- **Saved entries**

(** * Drag-and-drop demo pages: state handlers and their properties

    A shallow embedding of the end-of-drag handlers, reset actions and
    local-storage effects of the example pages (sortable list, custom
    overlay, Kanban board, multiple containers, free positioning).

    React state is threaded explicitly: a handler takes the state of the
    render it closes over and returns the state after its updates have been
    applied.  Every drag-end event is delivered after the previous update
    has been committed, so the [tasks] / [items] a handler closes over is
    the value its functional updater receives as [prev].

    Arrays and objects are immutable values here.  That matches the pages:
    every handler copies ([Array.from], spread, [slice], [map]) before it
    splices or pushes, so neither the previous state nor the module-level
    initial constants are ever written to. *)

From stdpp Require Import base strings list gmap pretty.
From Stdlib Require Import ZArith.

Local Open Scope string_scope.
Local Open Scope list_scope.
Local Open Scope Z_scope.

(** ** JavaScript values and built-ins used by the pages *)

Module Js.

(** Result of running a handler together with the render that follows:
    either the new state, or an uncaught [TypeError]. *)
Inductive outcome (A : Type) : Type :=
| Ok (a : A)
| TypeError.
Arguments Ok {A} a.
Arguments TypeError {A}.

Definition bind {A B} (m : outcome A) (k : A → outcome B) : outcome B :=
  match m with
  | Ok a => k a
  | TypeError => TypeError
  end.

(** Iterating a property read, as [[...o[k]]] and [Array.from(o[k])] do:
    [None] stands for a read that yields no array.  Spreading fails on
    [undefined] and on what [Object.prototype] provides; [Array.from] is
    only ever applied to own properties or [undefined]. *)
Definition iterate {A} (v : option (list A)) : outcome (list A) :=
  match v with
  | Some l => Ok l
  | None => TypeError
  end.

(** Truthiness of [string | undefined]: the empty string is falsy. *)
Definition truthy (v : option string) : bool :=
  match v with
  | Some s => negb (bool_decide (s = ""))
  | None => false
  end.

Section arrays.
Context {A : Type}.

(** Position of the first element satisfying [p]. *)
Fixpoint find_index (p : A → bool) (l : list A) : option nat :=
  match l with
  | [] => None
  | x :: l' => if p x then Some 0%nat else S <$> find_index p l'
  end.

(** [Array.prototype.findIndex]: [-1] when nothing matches. *)
Definition findIndex (p : A → bool) (l : list A) : Z :=
  match find_index p l with
  | Some i => Z.of_nat i
  | None => -1
  end.

(** [Array.prototype.find]. *)
Fixpoint find (p : A → bool) (l : list A) : option A :=
  match l with
  | [] => None
  | x :: l' => if p x then Some x else find p l'
  end.

(** [Array.prototype.some]. *)
Definition some (p : A → bool) (l : list A) : bool := existsb p l.

(** [array[i]]: [undefined] outside [0 .. length-1]. *)
Definition at_index (l : list A) (i : Z) : option A :=
  if i <? 0 then None else l !! Z.to_nat i.

(** The start position [splice] computes from its first argument:
    negative values count from the end, everything is clamped to
    [0 .. length]. *)
Definition splice_start (len : nat) (start : Z) : nat :=
  if start <? 0 then Z.to_nat (Z.max (Z.of_nat len + start) 0)
  else Nat.min (Z.to_nat start) len.

(** [array.splice(start, deleteCount, ...items)]: the array afterwards. *)
Definition splice (l : list A) (start : Z) (deleteCount : nat)
    (items : list A) : list A :=
  let s := splice_start (length l) start in
  take s l ++ items ++ drop (s + deleteCount) l.

(** The array of removed elements which that call returns. *)
Definition splice_removed (l : list A) (start : Z) (deleteCount : nat)
    : list A :=
  let s := splice_start (length l) start in
  take deleteCount (drop s l).

(** [arrayMove] of [@dnd-kit/sortable], which the pages import:
<<
  const newArray = array.slice();
  newArray.splice(to < 0 ? newArray.length + to : to, 0,
                  newArray.splice(from, 1)[0]);
  return newArray;
>>
    The target position is evaluated before the inner [splice] runs.
    When nothing is removed at [from] the library splices [undefined]
    into the copy; that result is no array of [A] and is [None] here. *)
Definition arrayMove (array : list A) (from to : Z) : option (list A) :=
  let newArray := array in
  let target := if to <? 0 then Z.of_nat (length newArray) + to else to in
  match splice_removed newArray from 1 with
  | x :: _ => Some (splice (splice newArray from 1 []) target 0 [x])
  | [] => None
  end.

Context `{EqDecision A}.

(** [Array.prototype.indexOf]. *)
Definition indexOf (x : A) (l : list A) : Z :=
  findIndex (λ y, bool_decide (y = x)) l.

(** [Array.prototype.includes]. *)
Definition includes (x : A) (l : list A) : bool :=
  some (λ y, bool_decide (y = x)) l.
End arrays.

(** *** Plain objects used as records of arrays

    An object is the list of its own properties in [Object.keys] order.
    The handlers only ever overwrite properties that already exist, which
    leaves that order alone. *)
Section objects.
Context {V : Type}.

Definition obj : Type := list (string * V).

Definition keys (o : obj) : list string := o.*1.
Definition values (o : obj) : list V := o.*2.

(** Own-property lookup. *)
Fixpoint get (o : obj) (k : string) : option V :=
  match o with
  | [] => None
  | (k', v) :: o' => if decide (k' = k) then Some v else get o' k
  end.

(** [{...o, [k]: v}]: overwrite in place, or add a last property. *)
Fixpoint set (o : obj) (k : string) (v : V) : obj :=
  match o with
  | [] => [(k, v)]
  | (k', v') :: o' =>
      if decide (k' = k) then (k, v) :: o' else (k', v') :: set o' k v
  end.

(** Property names every plain object inherits from [Object.prototype]. *)
Definition prototype_names : list string :=
  [ "constructor"; "__defineGetter__"; "__defineSetter__";
    "hasOwnProperty"; "__lookupGetter__"; "__lookupSetter__";
    "isPrototypeOf"; "propertyIsEnumerable"; "toString"; "valueOf";
    "__proto__"; "toLocaleString" ].

(** The [in] operator: own properties and inherited ones. *)
Definition js_in (k : string) (o : obj) : bool :=
  bool_decide (k ∈ keys o) || bool_decide (k ∈ prototype_names).
End objects.
Arguments obj V : clear implicits.

End Js.

Import Js.
(** * Bird intelligence system: execution gateway and report aggregation

    A shallow embedding of [scripts/social/bird-utils.js] (class [BirdUtils])
    and [scripts/social/bird-competitive-intel.js] (class
    [CompetitiveIntelligence]), followed by the properties of the
    specification that were checked against it.

    Modelling conventions.
    - JavaScript numbers are exact wherever the code computes with integers
      and with quotients that are rounded at once: integers are [Z],
      quotients are [Q], and [Math.round] is [floor (x + 1/2)].  The weighted
      sum of [assessCollaborationPotential], whose value depends on the
      rounding of its intermediate results, is computed in IEEE 754 doubles
      ([SpecFloat] at precision 53).
    - A raw post is a record whose every field may be absent ([option]); a
      field that is present has the type the data model gives it, and
      engagement counts are natural numbers.
    - An object used as a dictionary is an association list in insertion
      order; [Object.entries] lists array-index keys first, in ascending
      numeric order.  The objects that count themes, and the parsed
      configuration, are read by keys that come from the configuration or
      the command line: for them a read also finds the members of
      [Object.prototype], and a count is a number or a string ([Count.t]).
    - Paths are those of the POSIX flavour of Node's [path] module.
    - The host (child processes, [JSON.parse], [toLowerCase], the clock, the
      file system, the text of native functions and the order that the sort
      gives to entries it cannot compare) is the interface [Runtime];
      console output is not modelled. *)

From Stdlib Require Import List String Ascii Bool Arith ZArith NArith Lia.
From Stdlib Require Import QArith Qround Qminmax Qpower Lqa.
From Stdlib Require Import SpecFloat.
From Stdlib Require Import Sorted Permutation DecimalString.
Import ListNotations.
(** * cust_etl: the SpecForge analytics pipeline

    A shallow embedding of [src/pipelines/cust_etl/pipeline.py].

    The program is a PySpark job.  A DataFrame is modelled as the list of
    its rows (Spark gives no order guarantee, so every statement about a
    result is up to permutation or about membership and counts), each
    fixed schema as a record, a nullable column as an [option], and the
    Spark SQL built-ins the job calls ([INSTR], [substring], [concat],
    inner [join], [groupBy]/[count], [cast]) as functions that follow the
    engine's documented evaluation rules.  Evaluation is modelled as
    strict: one run reads each source table once.

    Column nullability follows the data model: the key columns [id] of
    both source tables are not null, the owner column of [projects] and
    the [email] column are nullable.

    The length argument of [substring] is the column expression
    [INSTR(email, '@') - 1], evaluated row by row.  The program leaves
    [spark.sql.ansi.enabled] at the engine's default, so the setting is
    a parameter: it decides whether the cast of a count that does not
    fit [IntegerType] raises or wraps around. *)

From Stdlib Require Import List ZArith Lia Bool Ascii String Permutation.
Import ListNotations.

Local Open Scope string_scope.
Local Open Scope Z_scope.

(** ** Spark SQL scalar built-ins *)

Module SparkSQL.

(** Range of [IntegerType] (a Java [int]). *)
Definition INT_MIN : Z := -2147483648.
Definition INT_MAX : Z := 2147483647.

(** [UTF8String.indexOf(sub, 0) + 1]: the 1-based position of the
    first occurrence of [substr] in [str], and 0 when there is none. *)
Definition instr (str substr : string) : Z :=
  match index 0 substr str with
  | Some n => Z.of_nat n + 1
  | None => 0
  end.

(** [UTF8String.substring(start, until)]: the characters at positions
    [start] (inclusive) to [until] (exclusive), empty when the range is
    empty or starts past the end; a negative [start] reads from 0. *)
Definition substring_range (s : string) (start until : Z) : string :=
  let n := Z.of_nat (length s) in
  if (until <=? start) || (n <=? start) then ""
  else
    let from := Z.max 0 start in
    substring (Z.to_nat from) (Z.to_nat (Z.min until n - from)) s.

(** [UTF8String.substringSQL(pos, length)]: positions start at 1, a
    position 0 is read as 1, a negative one counts from the end.  The
    engine computes on [int] and saturates [start + length] at the
    [int] bounds; on unbounded integers the sum is exact. *)
Definition substringSQL (s : string) (pos len : Z) : string :=
  let n := Z.of_nat (length s) in
  let start :=
    if 0 <? pos then pos - 1 else if pos <? 0 then n + pos else 0 in
  substring_range s start (start + len).

(** Null propagation: a built-in applied to NULL is NULL. *)
Definition lift2 {A B C} (f : A -> B -> C)
           (a : option A) (b : option B) : option C :=
  match a, b with
  | Some x, Some y => Some (f x y)
  | _, _ => None
  end.

Definition lift3 {A B C D} (f : A -> B -> C -> D)
           (a : option A) (b : option B) (c : option C) : option D :=
  match a, b, c with
  | Some x, Some y, Some z => Some (f x y z)
  | _, _, _ => None
  end.

Definition INSTR := lift2 instr.
Definition SUBSTRING := lift3 substringSQL.
Definition CONCAT := lift2 append.
Definition MINUS := lift2 Z.sub.
Definition lit {A} (a : A) : option A := Some a.

(** [EqualTo]: NULL when either side is NULL. *)
Definition EQ := lift2 Z.eqb.

(** A predicate keeps a row only when it evaluates to true. *)
Definition is_true (c : option bool) : bool :=
  match c with Some true => true | _ => false end.

(** Java's narrowing of a [long] to an [int]: the low 32 bits, read as
    a signed number. *)
Definition int_wrap (z : Z) : Z :=
  (z - INT_MIN) mod 4294967296 + INT_MIN.

(** [cast(... as int)] of a [LongType] value.  Out of range, the cast
    overflows: with [spark.sql.ansi.enabled] it raises, without it it
    wraps around. *)
Definition cast_long_to_int (ansi : bool) (z : Z) : option Z :=
  if (INT_MIN <=? z) && (z <=? INT_MAX) then Some z
  else if ansi then None
  else Some (int_wrap z).

End SparkSQL.

(** ** Failures and fallible results *)

(** What a stage can raise.  The program catches [Exception], logs it and
    raises it again unchanged, so a failure keeps its identity from the
    stage that raised it up to the caller. *)
Inductive Failure :=
| EngineInitFailed
| SourceUnavailable (table : string)
| CastOverflow
| SinkWriteFailed
| StageError (message : string).

Inductive result (A : Type) :=
| Ok (a : A)
| Raise (e : Failure).
Arguments Ok {A} a.
Arguments Raise {A} e.

Definition is_ok {A} (r : result A) : bool :=
  match r with Ok _ => true | Raise _ => false end.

- **WORK INSTRUCTIONS**
Of the entries listed above, reproduce only the lines starting at the line containing "From Stdlib Require Import Sorted" and ending at the line containing "[spark.sql.ansi.enabled] at the". Include both, exactly as they stand.

- **TASK RESULT**
From Stdlib Require Import Sorted Permutation DecimalString.
Import ListNotations.
(** * cust_etl: the SpecForge analytics pipeline

    A shallow embedding of [src/pipelines/cust_etl/pipeline.py].

    The program is a PySpark job.  A DataFrame is modelled as the list of
    its rows (Spark gives no order guarantee, so every statement about a
    result is up to permutation or about membership and counts), each
    fixed schema as a record, a nullable column as an [option], and the
    Spark SQL built-ins the job calls ([INSTR], [substring], [concat],
    inner [join], [groupBy]/[count], [cast]) as functions that follow the
    engine's documented evaluation rules.  Evaluation is modelled as
    strict: one run reads each source table once.

    Column nullability follows the data model: the key columns [id] of
    both source tables are not null, the owner column of [projects] and
    the [email] column are nullable.

    The length argument of [substring] is the column expression
    [INSTR(email, '@') - 1], evaluated row by row.  The program leaves
    [spark.sql.ansi.enabled] at the engine's default, so the setting is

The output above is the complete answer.